* **Brief**
Which lines to output? The line containing "Definition secret_entry : Entry" and every line after it in the data below, each copied exactly.

* **Records provided**

☆ ☆ ☆ ☆

(** *** Sinks and the logger

    What a sink has been given: the lines on standard error, or a bus. *)
Inductive Sink := StderrSink (lines : list str) | BroadcastSink (bus : Broadcast Entry).

Definition Sink_write (e : Entry) (s : Sink) : panics Sink :=
  match s with
  | StderrSink lines => Some (StderrSink (lines ++ [Entry_fmt e ++ [10]]))
  | BroadcastSink bus => bus ← send e bus; Some (BroadcastSink bus)
  end.

(** No thread panics while it holds one of the three locks. *)
Record Logger := mkLogger { lg_sinks : list Sink; lg_ring : LogRing; lg_min_level : Level }.

Definition Logger_new : Logger := mkLogger [StderrSink []] (LogRing_with_capacity 500) Info.

Definition emit (e : Entry) (l : Logger) : panics Logger :=
  if Level_ltb (en_level e) (lg_min_level l) then Some l
  else
    sinks ← mapM (Sink_write e) (lg_sinks l);
    Some (mkLogger sinks (LogRing_push e (lg_ring l)) (lg_min_level l)).

Definition set_min_level (level : Level) (l : Logger) : Logger := mkLogger (lg_sinks l) (lg_ring l) level.
Definition set_sinks (sinks : list Sink) (l : Logger) : Logger := mkLogger sinks (lg_ring l) (lg_min_level l).
Definition snapshot_ring (l : Logger) : list Entry := LogRing_snapshot (lg_ring l).

(** ** Properties *)

(** The newest [n]. *)
Definition newest {A} (n : nat) (l : list A) : list A := drop (length l - n) l.

Lemma push_newest n hist e : (0 < n)%nat →
  LogRing_push e (mkLogRing n (newest n hist)) = mkLogRing n (newest n (hist ++ [e])).
Proof.
  intros Hn. unfold LogRing_push, newest. cbn [lr_buf lr_capacity]. f_equal. rewrite length_drop, length_app. cbn [length].
  destruct (Nat.eqb_spec (length hist - (length hist - n)) n) as [E|E].
  - replace (length hist + 1 - n)%nat with (S (length hist - n)) by lia. rewrite drop_app_le by lia. f_equal.
    destruct (drop (length hist - n) hist) as [|x l] eqn:Ed.
    { apply (f_equal length) in Ed. rewrite length_drop in Ed. cbn in Ed. lia. }
    cbn [tail]. rewrite <- Nat.add_1_r, <- drop_drop, Ed. done.
  - replace (length hist - n)%nat with 0%nat by lia. replace (length hist + 1 - n)%nat with 0%nat by lia. done.
Qed.

(** What the sinks of a logger get. *)
Definition plain_sinks (l : Logger) : Prop := Forall (fun s => match s with StderrSink _ => True | BroadcastSink _ => False end) (lg_sinks l).

Definition recorded (min : Level) (e : Entry) : Prop := Level_ltb (en_level e) min = false.
#[export] Instance recorded_dec min e : Decision (recorded min e).
Proof. unfold recorded. apply _. Defined.

Lemma plain_write e sinks : Forall (fun s => match s with StderrSink _ => True | BroadcastSink _ => False end) sinks →
  ∃ sinks', mapM (Sink_write e) sinks = Some sinks' ∧ Forall (fun s => match s with StderrSink _ => True | BroadcastSink _ => False end) sinks'.
Proof.
  induction 1 as [|s sinks Hs _ (sinks' & IH & Hall)]; [by exists []|]. destruct s as [lines|]; [|done].
  eexists. cbn [mapM mret option_ret]. cbn [Sink_write mbind option_bind]. rewrite IH. cbn [mbind option_bind]. split; [done|]. by constructor.
Qed.

Lemma emits_newest es : ∀ l n hist, plain_sinks l → lg_ring l = mkLogRing n (newest n hist) → (0 < n)%nat →
  ∃ l', foldl (fun m e => l ← m; emit e l) (Some l) es = Some l' ∧
        lg_ring l' = mkLogRing n (newest n (hist ++ filter (recorded (lg_min_level l)) es)).
Proof.
  induction es as [|e es IH]; intros l n hist Hp Hr Hn; cbn [foldl]; [exists l; by rewrite app_nil_r|].
  cbn [mbind option_bind]. unfold emit at 2. rewrite filter_cons. destruct (Level_ltb (en_level e) (lg_min_level l)) eqn:E.
  - rewrite decide_False by (unfold recorded; congruence). by apply IH.
  - rewrite decide_True by done. destruct (plain_write e (lg_sinks l) Hp) as (sinks' & -> & Hp'). cbn [mbind option_bind].
    destruct (IH (mkLogger sinks' (LogRing_push e (lg_ring l)) (lg_min_level l)) n (hist ++ [e])) as (l' & -> & Hl');
      [done|cbn [lg_ring]; rewrite Hr; by apply push_newest|done|]. exists l'. split; [done|]. rewrite Hl'. cbn [lg_min_level].
    by rewrite <- app_assoc.
Qed.

(** The log ring is the tail of the log: after any sequence of entries the Web UI's
    snapshot holds the newest 500 of those at or above the level, oldest first. *)
Theorem log_snapshot_exact es min :
  ∃ l, foldl (fun m e => l ← m; emit e l) (Some (set_min_level min Logger_new)) es = Some l ∧
       snapshot_ring l = newest 500 (filter (recorded min) es).
Proof.
  destruct (emits_newest es (set_min_level min Logger_new) 500 []) as (l & Hl & Hr); [by repeat constructor|done|lia|].
  exists l. split; [done|]. unfold snapshot_ring, LogRing_snapshot. by rewrite Hr.
Qed.

(** A ring of capacity zero is not bounded. *)
Example zero_capacity_grows (e : Entry) : LogRing_len (LogRing_push e (LogRing_push e (LogRing_with_capacity 0))) = 2%nat.
Proof. reflexivity. Qed.

Definition secret_entry : Entry := mkEntry Info (lit "auth") (lit "loaded") [(lit "PSK", lit "hunter2")].

(** Standard error gets the redacted value, the ring keeps the secret. *)
Example ring_keeps_secrets :
  (emit secret_entry Logger_new ≫= (fun l => Some (lg_sinks l, snapshot_ring l)))
  = Some ([StderrSink [lit "level=info target=auth msg=loaded PSK=***" ++ [10]]], [secret_entry]).
Proof. reflexivity. Qed.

☆ ☆ ☆ ☆

* **Solution to this problem**
Definition secret_entry : Entry := mkEntry Info (lit "auth") (lit "loaded") [(lit "PSK", lit "hunter2")].

(** Standard error gets the redacted value, the ring keeps the secret. *)
Example ring_keeps_secrets :
  (emit secret_entry Logger_new ≫= (fun l => Some (lg_sinks l, snapshot_ring l)))
  = Some ([StderrSink [lit "level=info target=auth msg=loaded PSK=***" ++ [10]]], [secret_entry]).
Proof. reflexivity. Qed.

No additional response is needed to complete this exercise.